I didn’t accomplish much on Sunday at the screen printing workshop. It was hot. I was tired. Here are the pieces that I did do and Saturday’s pieces after washing. Here are the bubbly scarves. I may have to cut up at least one of these for something else. All photos are clickable.
I used the same freezer paper screen for this deconstructed print. Most of the dye washed out. I used some that was sitting on the shelf, per Judilee’s suggestion. I still like it as a background for something.
Same problem with the deconstructed screen on organza. The last print I did was pretty good, I did that the second day and maybe my print paste had more soda ash.
On Sunday, I made a photo emulsion screen of a closeup of birch tree trunks from a photo that my daughter Lisa took. I did two different sizes. Here I have printed it on white cotton with dark gray and brown dye.
I also did the aspens with the same dyes.
I wanted to use Bordeaux dye on red silk for the pomegranates. I used it to print the trees on gold and it came out brown – I like it.
On the organza, it is winy in color, but pretty.
Here are the red silks with the Bordeaux. They are very subtle because the silk does not take a second or more dye like cotton can. It has fewer dye sites.
I came home early on Sunday night with the anticipation of going to Terry’s house to have dinner with Jane Davila, who was teaching at Sisters last week and in Portland, on her way home. I made a dessert of fresh peaches, vanilla ice cream, balsamic vinegar syrup and toasted almonds. We arrived at Terry’s to find out that Jane and her husband were not there as he was not feeling well and they were going to try to get an earlier flight home. I was disappointed, but happy that Terry had prepared a delicious meal which we enjoyed immensely. It was nice to have a home-cooked meal, by some one else. We sat on her lovely patio and enjoyed the evening.

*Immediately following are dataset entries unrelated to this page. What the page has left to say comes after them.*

Lemma relax_nodup (fringe : list entry) (u : Z) (w : R) :
  NoDup (keys fringe) -> NoDup (keys (relax dist d p fringe (u, w))).
Proof.
  intros Hnd. unfold relax. destruct (mem u dist); [assumption|].
  destruct (lookup u fringe) as [[du pu] |].
  - destruct (Rlt_dec (d + w) du); [| assumption]. now apply nodup_dict_set.
  - now apply nodup_dict_set.
Qed.

Lemma relax_all_in (nbrs : list (Z * R)) (fringe : list entry) (x : entry) :
  In x (fold_left (relax dist d p) nbrs fringe) ->
  In x fringe
  \/ exists u w, In (u, w) nbrs /\ x = (u, (d + w, p ++ [u])).
Proof.
  revert fringe. induction nbrs as [| [u w] r IH]; intros fringe; simpl.
  - tauto.
  - intros H. apply IH in H. destruct H as [H | (u' & w' & Hin & ->)].
    + apply relax_in in H. destruct H as [H | ->]; [tauto|].
      right. exists u, w. split; [now left | reflexivity].
    + right. exists u', w'. split; [now right | reflexivity].
Qed.

Lemma relax_all_lookup (nbrs : list (Z * R)) (fringe : list entry) (x : Z)
  (e : R * list Z) :
  lookup x (fold_left (relax dist d p) nbrs fringe) = Some e ->
  lookup x fringe = Some e \/ mem x dist = false.
Proof.
  revert fringe. induction nbrs as [| [u w] r IH]; intros fringe; simpl.
  - tauto.
  - intros H. apply IH in H. destruct H as [H | H]; [| tauto].
    apply relax_lookup in H. destruct H as [H | (-> & _ & H)]; tauto.
Qed.

Lemma relax_all_lowers (nbrs : list (Z * R)) (fringe : list entry) (x : Z)
  (dx : R) (px : list Z) :
  lookup x fringe = Some (dx, px) ->
  exists dx' px',
    lookup x (fold_left (relax dist d p) nbrs fringe) = Some (dx', px')
    /\ dx' <= dx.
Proof.
  revert fringe dx px. induction nbrs as [| [u w] r IH]; intros fringe dx px Hx.
  - simpl. exists dx, px. split; [assumption | lra].
  - simpl. destruct (relax_lowers fringe u w x dx px Hx) as (d1 & p1 & H1 & Hle).
    destruct (IH _ _ _ H1) as (d2 & p2 & H2 & Hle2).
    exists d2, p2. split; [assumption | lra].
Qed.

Lemma relax_all_reaches (nbrs : list (Z * R)) (fringe : list entry)
  (u : Z) (w : R) :
  In (u, w) nbrs -> mem u dist = false ->
  exists du pu,
    lookup u (fold_left (relax dist d p) nbrs fringe) = Some (du, pu)
    /\ du <= d + w.
Proof.
  intros Hin Hm. revert fringe.
  induction nbrs as [| [u' w'] r IH]; intros fringe; [destruct Hin|].
  simpl. destruct Hin as [[= -> ->] | Hin].
  - destruct (relax_reaches fringe u w Hm) as (d1 & p1 & H1 & Hle).
    destruct (relax_all_lowers r _ u d1 p1 H1) as (d2 & p2 & H2 & Hle2).
    exists d2, p2. split; [assumption | lra].
  - now apply IH.
Qed.

Lemma relax_all_nodup (nbrs : list (Z * R)) (fringe : list entry) :
  NoDup (keys fringe) ->
  NoDup (keys (fold_left (relax dist d p) nbrs fringe)).
Proof.
  revert fringe. induction nbrs as [| [u w] r IH]; intros fringe Hnd; simpl.
  - assumption.
  - apply IH. now apply relax_nodup.
Qed.

End Relaxation.

(** One iteration keeps the routes of the queue valid. *)
Lemma step_fringe_walks (G : Graph) (s v : Z) (d : R) (p : list Z)
  (dist : list (Z * R)) (fringe fringe' : list entry) :
  fringe_walks G s fringe ->
  pop_min fringe = Some ((v, (d, p)), fringe') ->
  walk G s p v d
  /\ fringe_walks G s (fold_left (relax dist d p) (neighbors G v) fringe').
Proof.
  intros Hw Hpop. apply pop_min_some in Hpop. destruct Hpop as (Hin & _ & ->).
  assert (Hp : walk G s p v d) by now apply Hw.
  split; [assumption|]. intros x dx px Hx.
  apply relax_all_in in Hx. destruct Hx as [Hx | (u & w & Hn & [= -> -> ->])].
  - apply in_dict_del in Hx. now apply Hw.
  - apply neighbors_adjacent in Hn. now apply walk_step with (u := v).
Qed.

(** ** The search invariant *)

Lemma in_keys_entry {A : Type} (k : Z) (d : list (Z * A)) :
  In k (keys d) -> exists a, In (k, a) d.
Proof.
  unfold keys. intros H. apply in_map_iff in H.
  destruct H as ([k' a] & <- & Hin). now exists a.
Qed.


Lemma adjacent_nonneg (G : Graph) (u v : Z) (w : R) :
  nonneg_weights G -> adjacent G u v w -> 0 <= w.
Proof.
  intros Hnn (e & He & _ & <-). now apply Hnn.
Qed.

Monday was a very busy day. We had to be downtown at the planning commission at 9 am for a hearing on the property across the street from us. It is a beautiful arts and crafts mansion that Reed College purchased and renovated as a home for their president. He didn’t want to live there, so they set it up to be a small conference center and overnight guest house. Wait a minute, we all said. This is a quiet residential lane. We can not have that kind of traffic on our street. If you would like to read more about it, there is an article in the Oregonian. We will not know until September whether we will win this one or not. I had to leave the hearing early to go over to Trinity and help the web gurus work on the new navigation layout for our updated website. that was fun!
In the afternoon, I had my annual oncology doctor’s visit – well it is supposed to be annual. I didn’t go last year because I consider myself cured!! I was pronounced fine and I promised to come back on time next year. Mr C was so sweet. While he was waiting for me, he was sitting across from a patient a little older than me, with cancer, and her 2 daughters, probably in their 50’s. He said they looked so old and tired and sad and when I came bounding out of the doctor’s office, I looked 39 years old to him. Wish I felt 39!!
Look at what our friends from Schenectady, NY, sent us!!!! Yum!!
I have probably mentioned that I grew up on a farm in upstate NY. My dad made maple syrup in the spring. One of my jobs was to can the syrup. When I was doing it, we had tin cans. I still have some. Of course they are empty. My dad used to joke that he sold his less desirable syrup to Vermont. I am a maple syrup snob, and so Bill and Joy were happy to indulge me with some real maple syrup.
Enough trivia drivel for today. i may have some nice bathroom photos for you tomorrow.